Pour tous les passionnés, dont je suis parfois et dont vous êtes peut-être ? de littérature estampillée « classique », celle que le temps en son éternelle sagesse a mûrie, et que la paisible réflexion des savants a consacrée, voici donc encore l’un de ces excellents livres, dont je vous recommande chaudement la lecture.
Accompagné d’une bonne préface de sa traductrice, annotatrice, et éditrice Catherine Bernard, professeur à l’Université Paris Diderot, il rassemble quelques-uns – trente pour être précis – des nombreux essais que Virginia Woolf écrivit au long de sa carrière. Cette activité de journaliste et d’essayiste fut une constante chez elle. « Elle s’entrelace à son oeuvre de romancière et de nouvelliste, l’alimente et en constitue le laboratoire », nous dit Catherine Bernard (Notice, page 449).
« La voix de Woolf essayiste est une voix unique, inimitable, faite d’une fausse timidité et d’une ironie acerbe héritée de Jane Austen.
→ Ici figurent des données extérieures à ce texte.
(** When the first line that holds the text ["Records"] has no opening
    bracket on it (the bracket of the array comes on a later line),
    [ProcessStream] never enters the array: whatever follows, whatever
    the context does and however the reading ends, it hands no record
    to [processRecord], reports nothing to the metrics collector and
    writes, into a buffer, an empty array. *)
Theorem ProcessStream_bracket_on_later_line (input : string)
  (readErr : error) (output : string)
  (pre : list string) (line : string) (post : list string) :
  (processor.scan (processor.rawLines input)).1 = (pre ++ line :: post)%list →
  Forall (fun l => gostrings.Contains l processor.records_token = false) pre →
  gostrings.Contains line processor.records_token = true →
  gostrings.IndexByte line "[" = None →
  let out := processor.ProcessStream cc ctx (Ok (input, readErr)) output in
  processor.written out.1
  = (output ++ xspec.stream_header
     ++ match out.2 with
        | None => xspec.stream_footer
        | Some _ => EmptyString
        end)%string
  ∧ processor.metrics out.1 = []
  ∧ processor.ProcessedCount (processor.res out.1) = 0%Z
  ∧ out.2 = match (processor.scan (processor.rawLines input)).2, readErr with
            | Some e, _ | None, Some e => Some ("scanner error: " ++ e)%string
            | None, None => None
            end.
Proof.
  intros Hscan Hpre Hc Hidx. cbn zeta. unfold processor.ProcessStream.
  cbn [processor.Write processor.buffer].
  destruct (processor.scan (processor.rawLines input)) as [lines tooLong].
  cbn [fst] in Hscan. subst lines.
  set (st0 := processor.initial
                (output ++ "{" ++ processor.records_token ++ ":[")%string).
  assert (processor.foundRecords st0 = false) as Hf0 by reflexivity.
  assert (processor.inRecordsArray st0 = false) as Hin0 by reflexivity.
  rewrite (lines_loop_skip pre (line :: post) 0 st0).
  2:{ eapply list.Forall_impl; [exact Hpre|].
      intros l Hl. by apply line_body_before_token. }
  cbn [processor.lines_loop].
  rewrite (line_body_token_without_bracket st0 line Hf0 Hin0 Hc Hidx).
  set (st1 := processor.set_flags st0 true false).
  rewrite <- (app_nil_r post), (lines_loop_skip post [] 0 st1).
  2:{ apply list.Forall_forall. intros l _.
      by apply (line_body_after_close cc st1 l). }
  cbn [processor.lines_loop snd].
  destruct tooLong as [e|]; [|destruct readErr as [e|]]; cbn [fst snd];
    rewrite ?append_nil_r.
  - repeat split; reflexivity.
  - repeat split; reflexivity.
  - split; [|repeat split; reflexivity].
    cbn [processor.with_written processor.written].
    change (processor.written st1)
      with (output ++ xspec.stream_header)%string.
    apply append_assoc_string.
Qed.

End ArrayOpening.

Lemma ProcessStream_bracket_on_later_line_witness :
  let out := @processor.ProcessStream re2.engine json.decoder string
               processor.buffer examples.no_rules examples.live
               (Ok (more_examples.stream_pretty, None)) EmptyString in
  processor.written out.1 = json.dq "{'Records':[]}"
  ∧ processor.metrics out.1 = []
  ∧ processor.ProcessedCount (processor.res out.1) = 0%Z
  ∧ out.2 = None.
Proof.
  apply (@ProcessStream_bracket_on_later_line re2.engine json.decoder
           examples.no_rules examples.live more_examples.stream_pretty
           None EmptyString
           ["{"] (json.dq "  'Records':")
           [json.dq "  [{'a':'1'}]"; "}"]).
  - reflexivity.
  - repeat constructor.
  - reflexivity.
  - reflexivity.
Defined.
(** ** Streaming path: a document on one line *)

Lemma concat_cons2 (sep h h' : string) (t : list string) :
  String.concat sep (h :: h' :: t)
  = (h ++ sep ++ String.concat sep (h' :: t))%string.
Proof. done. Qed.

Lemma concat_snoc (sep : string) (ks : list string) (r : string) :
  String.concat sep (ks ++ [r])
  = match ks with
    | [] => r
    | _ :: _ => (String.concat sep ks ++ sep ++ r)%string
    end.
Proof.
  induction ks as [|k ks IH]; [done|].
  destruct ks as [|k' ks].
  - cbn [app]. by rewrite concat_cons2.
  - change ((k :: k' :: ks) ++ [r]) with (k :: k' :: (ks ++ [r])).
    rewrite !concat_cons2.
    change (k' :: ks ++ [r]) with ((k' :: ks) ++ [r]).
    rewrite IH. by rewrite !append_assoc_string.
Qed.

Lemma IndexByte_app_None (a b : string) (c : ascii) :
  gostrings.IndexByte a c = None → gostrings.IndexByte b c = None →
  gostrings.IndexByte (a ++ b) c = None.
Proof.
  intros Ha Hb. induction a as [|x a IH]; [done|].
  rewrite append_String. cbn [gostrings.IndexByte] in Ha |- *.
  destruct (Ascii.eqb x c); [done|].
  destruct (gostrings.IndexByte a c); [done|]. by rewrite IH.
Qed.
C’est aussi une voix plurielle. » (Préface, page 27).
Ces essais parurent dans divers revues et journaux, aux Etats-Unis et en Angleterre, notamment dans le Times Litterary Supplement, où, selon le principe du journal (lequel deviendra par la suite une revue autonome), les articles n’étaient pas signés ; ainsi que dans des magazines grand public de la presse féminine américaine, comme Vogue ou Good Housekeeping. C’est dire si Virginia Woolf aimait à toucher aussi le « commun des lecteurs ». Le commun des lecteurs, ce sera le titre des deux volumes d’essais réunis par elle.
Dans son livre, Catherine Bernard distribue ces trente essais en quatre chapitres distincts, selon les domaines qu’ils abordent, au demeurant très variés. Ce choix apparaît judicieux, il donne son unité à l’ouvrage, en facilite d’autant la compréhension, ce que le respect du strict ordre chronologique, d’écriture ou de parution, n’aurait vraisemblablement pas permis.
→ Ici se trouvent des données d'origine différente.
(** * Alchemist workflow engine: graph model and execution

    Shallow embedding of [alchemist/core/component.py] and
    [alchemist/core/workflow.py].

    - Python dictionaries whose iteration order is observable (the
      [components] mapping drives the traversal of the topological sort)
      are insertion-ordered association lists ([dict]).
    - Dictionaries used only through lookup and assignment (the output
      table, a component's input mapping, [component_results]) are
      [gmap string _].
    - The two Python sets of the topological sort are [gset string].
    - A method that raises is modelled by an explicit outcome that still
      carries the workflow as the call left it, because the mutations made
      before the [raise] stay visible to the caller.
    - What depends on the interpreter, the depth to which calls may nest
      and the text of [repr], is a parameter of the model ([Python]).
    - Wall-clock fields ([execution_time]) and logging are left out. *)

From stdpp Require Import gmap strings list fin_maps.

#[global] Set Warnings "-clear-no-such-hyp".

Open Scope string_scope.

(** ** Enumerations *)

Module ComponentStatus.
Inductive t := PENDING | RUNNING | COMPLETED | FAILED | SKIPPED.
#[global] Instance eq_dec : EqDecision t.
Proof. solve_decision. Defined.
End ComponentStatus.

Module WorkflowStatus.
Inductive t := PENDING | RUNNING | COMPLETED | FAILED | CANCELLED.
#[global] Instance eq_dec : EqDecision t.
Proof. solve_decision. Defined.
End WorkflowStatus.

(** ** The interpreter

    What the model takes from the Python interpreter it runs on.
    - [recursion_limit]: the number of frames the interpreter still allows
      when [_update_execution_order] starts its traversal, that is
      [sys.getrecursionlimit()] less the frames already on the stack. A call
      of a Python function that needs one more raises [RecursionError].
      Frames are counted in the traversal only, the one place where calls
      nest to a depth that grows with the graph; built-in methods
      ([set.add], [list.copy], ...) take no frame.
    - [repr]: [repr] on strings, whose quotes and escapes depend on the
      characters of the string and, beyond ASCII, on the Unicode
      database. *)

Class Python := {
  recursion_limit : nat;
  repr : string -> string
}.

(** ** Exceptions

    Every structural error of [workflow.py] is a [ValueError] told apart by
    its message; [self.components[k]] on an absent key is a [KeyError];
    [RuntimeError] stands for whatever a component implementation raises.
    [RecursionError] is what a call beyond the recursion limit gives. Only
    subclasses of [Exception] are modelled, the ones the
    [except Exception] clause of [Workflow.execute] catches. *)

Inductive Exception :=
| ValueError (msg : string)
| KeyError (key : string)
| RuntimeError (msg : string)
| RecursionError.

(** [str(e)]; the text of a [KeyError] is the [repr] of its key. *)
Definition str `{!Python} (e : Exception) : string :=
  match e with
  | ValueError msg => msg
  | KeyError key => repr key
  | RuntimeError msg => msg
  | RecursionError => "maximum recursion depth exceeded"
  end.

Definition already_exists_msg (n : string) : string :=
  "Component '" +:+ n +:+ "' already exists in workflow".
Definition not_found_msg (n : string) : string :=
  "Component '" +:+ n +:+ "' not found in workflow".
Definition source_not_found_msg (n : string) : string :=
  "Source component '" +:+ n +:+ "' not found".
Definition target_not_found_msg (n : string) : string :=
  "Target component '" +:+ n +:+ "' not found".
Definition circular_msg (n : string) : string :=
  "Circular dependency detected involving '" +:+ n +:+ "'".
Definition missing_dependency_msg (n d : string) : string :=
  "Component '" +:+ n +:+ "' depends on missing component '" +:+ d +:+ "'".
Definition invalid_config_msg (n : string) : string :=
  "Component '" +:+ n +:+ "' has invalid configuration".

Open Scope nat_scope.
Open Scope list_scope.

(** ** Insertion-ordered dictionaries *)

Definition dict (V : Type) : Type := list (string * V).

Fixpoint dict_get {V} (k : string) (d : dict V) : option V :=
  match d with
  | [] => None
  | (k', v) :: d' => if decide (k = k') then Some v else dict_get k d'
  end.

(** [k in d] *)
Definition dict_mem {V} (k : string) (d : dict V) : bool :=
  match dict_get k d with Some _ => true | None => false end.

(** [d[k] = v]: an existing key keeps its position, a new one goes last *)
Fixpoint dict_set {V} (k : string) (v : V) (d : dict V) : dict V :=
  match d with
  | [] => [(k, v)]
  | (k', v') :: d' =>
      if decide (k = k') then (k, v) :: d' else (k', v') :: dict_set k v d'
  end.

(** [del d[k]] *)
Fixpoint dict_del {V} (k : string) (d : dict V) : dict V :=
  match d with
  | [] => []
  | (k', v') :: d' =>
      if decide (k = k') then d' else (k', v') :: dict_del k d'
  end.

Definition dict_keys {V} (d : dict V) : list string := d.*1.

(** ** component.py *)

Section Alchemist.

(** [Data] is the opaque payload ([Any]); [Config] is what a component
    instance holds besides the base-class fields (its configuration and
    the attributes of its subclass). *)
Context {py : Python} {Data Config : Type}.

Record ComponentResult := mkComponentResult {
  result_status : ComponentStatus.t;
  data : Data;
  metadata : gmap string Data;
  errors : list string
}.

Record Component := mkComponent {
  name : string;
  config : Config;
  status : ComponentStatus.t;
  dependencies : list string;
  outputs : list string
}.

(** [Component.__init__] *)
Definition new_component (n : string) (cfg : Config) : Component :=
  {| name := n; config := cfg; status := ComponentStatus.PENDING;
     dependencies := []; outputs := [] |}.

Definition add_dependency (dependency : string) (c : Component) : Component :=
  if decide (dependency ∈ dependencies c) then c
  else {| name := name c; config := config c; status := status c;
          dependencies := dependencies c ++ [dependency];
          outputs := outputs c |}.

Definition add_output (output : string) (c : Component) : Component :=
  if decide (output ∈ outputs c) then c
  else {| name := name c; config := config c; status := status c;
          dependencies := dependencies c;
          outputs := outputs c ++ [output] |}.

Definition get_dependencies (c : Component) : list string := dependencies c.
Definition get_outputs (c : Component) : list string := outputs c.

Definition set_status (s : ComponentStatus.t) (c : Component) : Component :=
  {| name := name c; config := config c; status := s;
     dependencies := dependencies c; outputs := outputs c |}.

(** What a call of [component.execute(inputs)] gives back. *)
Inductive Outcome :=
| Returns (r : ComponentResult)
| Raises (e : Exception).

(** The two abstract methods. Each receives [self] and hands back [self]
    as the call left it, so an implementation may change its own object. *)
Variable component_execute :
  Component -> gmap string Data -> Outcome * Component.
Variable validate_config : Component -> bool * Component.

(** ** workflow.py *)

Record WorkflowResult := mkWorkflowResult {
  wr_status : WorkflowStatus.t;
  component_results : gmap string ComponentResult;
  wr_errors : list string
}.

Record Workflow := mkWorkflow {
  components : dict Component;
  execution_order : list string;
  wf_status : WorkflowStatus.t
}.

(** [Workflow.__init__] *)
Definition new_workflow : Workflow :=
  {| components := []; execution_order := [];
     wf_status := WorkflowStatus.PENDING |}.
Dans le premier chapitre, intitulé La lectrice, on trouve un ensemble de recensions portant toutes sur l’œuvre d’écrivains que Virginia Woolf admirait beaucoup : Montaigne, Defoe et Conrad notamment. Des écrivains femmes aussi, comme Madame de Sévigné, « épistolière si infatigable et si prolixe » ou bien Jane Austen, cette jeune fille qui, à quinze ans, se faisait déjà « peu d’illusions sur les êtres et aucune sur elle-même », et qui, lorsqu’elle écrivait, ne succomba jamais à la compassion ni au lyrisme. Les soeurs Brontë enfin, Charlotte, l’auteure de Jane Eyre, et Emily, l’auteure des Hauts de Hurlevent. Emily Brontë, écrit Virginia Woolf : « avait le pouvoir d’émanciper la vie du poids des faits, de suggérer en quelques touches l’essence d’un visage qui n’avait dès lors nul besoin d’un corps ; et en disant la lande, de libérer le souffle du vent et le fracas du tonnerre » (page 100).
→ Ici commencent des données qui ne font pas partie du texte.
(** * PostProcessor (01/main.js): frame-synchronised canvas repaint

    A shallow embedding of the [PostProcessor] class of [01/main.js]
    together with the small part of the browser platform it drives: the
    event-listener list of the [<video>] element, its list of video frame
    request callbacks, and the [<canvas>] with its 2D context.

    JavaScript is single threaded: the constructor, the handlers and
    [destroy] each run to completion.  They are modelled as computations in
    a state-and-exception monad over one [World]. *)

From Stdlib Require Import List String NArith ZArith.
Import ListNotations.
Local Open Scope string_scope.
Local Open Scope list_scope.

(** ** Values *)

(** A reference-typed slot of the program ([video], [canvas], [this.ctx]...):
    not yet assigned, [null], or a reference to the one object of its type
    on the page. *)
Inductive ref : Type := undefined | null | obj.

(** The two methods whose function objects are handed to the platform. *)
Inductive Method : Type := m_resize | m_processFrame.

(** Function objects, compared by identity.  [this.resize] evaluates to the
    method found on the prototype; every evaluation of
    [this.resize.bind(this)] allocates a new function object, told apart
    here by its allocation number. *)
Inductive Fn : Type :=
| Proto (m : Method)
| Bound (id : nat) (m : Method).

Definition Method_eqb (a b : Method) : bool :=
  match a, b with
  | m_resize, m_resize | m_processFrame, m_processFrame => true
  | _, _ => false
  end.

Definition Fn_eqb (f g : Fn) : bool :=
  match f, g with
  | Proto a, Proto b => Method_eqb a b
  | Bound i a, Bound j b => Nat.eqb i j && Method_eqb a b
  | _, _ => false
  end.

(** The picture a video currently shows; opaque. *)
Definition Frame : Type := nat.

(** One [drawImage(video, dx, dy)]: the frame copied, the destination
    corner, and the filter of the context at the time of the call. *)
Record Blit : Type := mkBlit {
  source : Frame;
  dx : Z;
  dy : Z;
  through : string
}.

(** ** The platform objects *)

Record HTMLVideoElement : Type := mkVideo {
  videoWidth : N;
  videoHeight : N;
  currentFrame : Frame;
  (** event listener list, in registration order: (type, callback) *)
  listeners : list (string * Fn);
  (** list of video frame request callbacks: (handle, callback) *)
  frameRequests : list (N * Fn);
  (** the last callback identifier handed out *)
  lastHandle : N
}.

Inductive ContextMode : Type := mode_none | mode_2d | mode_other.

Record HTMLCanvasElement : Type := mkCanvas {
  width : N;
  height : N;
  contextMode : ContextMode;
  (** [filter] of the 2D context *)
  filter : string;
  (** what is painted on the bitmap since it was last cleared, newest first *)
  bitmap : list Blit;
  (** every [drawImage] ever performed on the context, newest first *)
  blits : list Blit
}.

(** The instance under construction or in use ([this]).  [None] is
    [undefined]. *)
Record PostProcessor : Type := mkPP {
  destroyed : option bool;
  video : ref;
  canvas : ref;
  ctx : ref;
  callback : option N
}.

Record World : Type := mkWorld {
  videoEl : HTMLVideoElement;
  canvasEl : HTMLCanvasElement;
  self : PostProcessor;
  (** allocation counter of bound function objects *)
  nextBound : nat
}.

(** ** Computations that read and write the world and may throw *)

Inductive Error : Type := TypeError.

Inductive Outcome (A : Type) : Type :=
| Return (a : A) (w : World)
| Throw (e : Error) (w : World).
Arguments Return {A} a w.
Arguments Throw {A} e w.

Definition M (A : Type) : Type := World -> Outcome A.

Definition ret {A} (a : A) : M A := fun w => Return a w.
Definition throw {A} (e : Error) : M A := fun w => Throw e w.
Definition bind {A B} (m : M A) (k : A -> M B) : M B :=
  fun w => match m w with
           | Return a w' => k a w'
           | Throw e w' => Throw e w'
           end.

Declare Scope js_scope.
Delimit Scope js_scope with js.
Notation "x <- m ;; k" := (bind m (fun x => k))
  (at level 61, m at next level, right associativity) : js_scope.
Notation "m ;; k" := (bind m (fun _ => k))
  (at level 61, right associativity) : js_scope.
Local Open Scope js_scope.

(** The world a computation leaves behind, however it ends. *)
Definition state_of {A} (o : Outcome A) : World :=
  match o with Return _ w => w | Throw _ w => w end.

Definition gets {A} (f : World -> A) : M A := fun w => Return (f w) w.
Definition modify (f : World -> World) : M unit := fun w => Return tt (f w).

Definition on_video (f : HTMLVideoElement -> HTMLVideoElement) : M unit :=
  modify (fun w => mkWorld (f (videoEl w)) (canvasEl w) (self w) (nextBound w)).
Definition on_canvas (f : HTMLCanvasElement -> HTMLCanvasElement) : M unit :=
  modify (fun w => mkWorld (videoEl w) (f (canvasEl w)) (self w) (nextBound w)).
Definition on_self (f : PostProcessor -> PostProcessor) : M unit :=
  modify (fun w => mkWorld (videoEl w) (canvasEl w) (f (self w)) (nextBound w)).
Faisant l’objet de deux chapitres (Chapitre II, Formes de la modernité, et Chapitre III, Expérience et écriture), viennent ensuite des textes portant sur l’art d’écrire, ses différentes formes, l’expérience que Virginia Woolf en avait, l’avenir qu’elle lui imaginait, et qu’elle appelait de tous ses vœux.
C’est ainsi que, dans un long plaidoyer, présenté sous une forme métaphorique, où surgissent deux personnages, l’un masculin, l’autre féminin, intitulé Mr Bennett et Mrs Brown, Virginia Woolf s’interroge sur l’évolution du roman à son époque. Elle s’intéresse plus particulièrement au sort qu’il convient de réserver au personnage, à la manière dont il faut le traiter. Plutôt que de le décrire, en quelque sorte de l’extérieur, pense-t-elle, avec « les boutons de son manteau et ses rides », ce que le roman anglais avait fait, et très bien fait jusque-là, il s’agirait désormais pour elle, et pour tous ceux qui aspiraient comme elle au nécessaire changement des conventions romanesques, d’exprimer le « caractère humain », de dire ce que le personnage est vraiment, – mais cette fois de l’intérieur. Ecrivain de l’introspection, de l’intériorité, du « courant de conscience », aux côtés de Joyce et de Faulkner, Virginia Woolf est aussi, pour moi, celle dont la voix est la plus sensible et la plus bouleversante…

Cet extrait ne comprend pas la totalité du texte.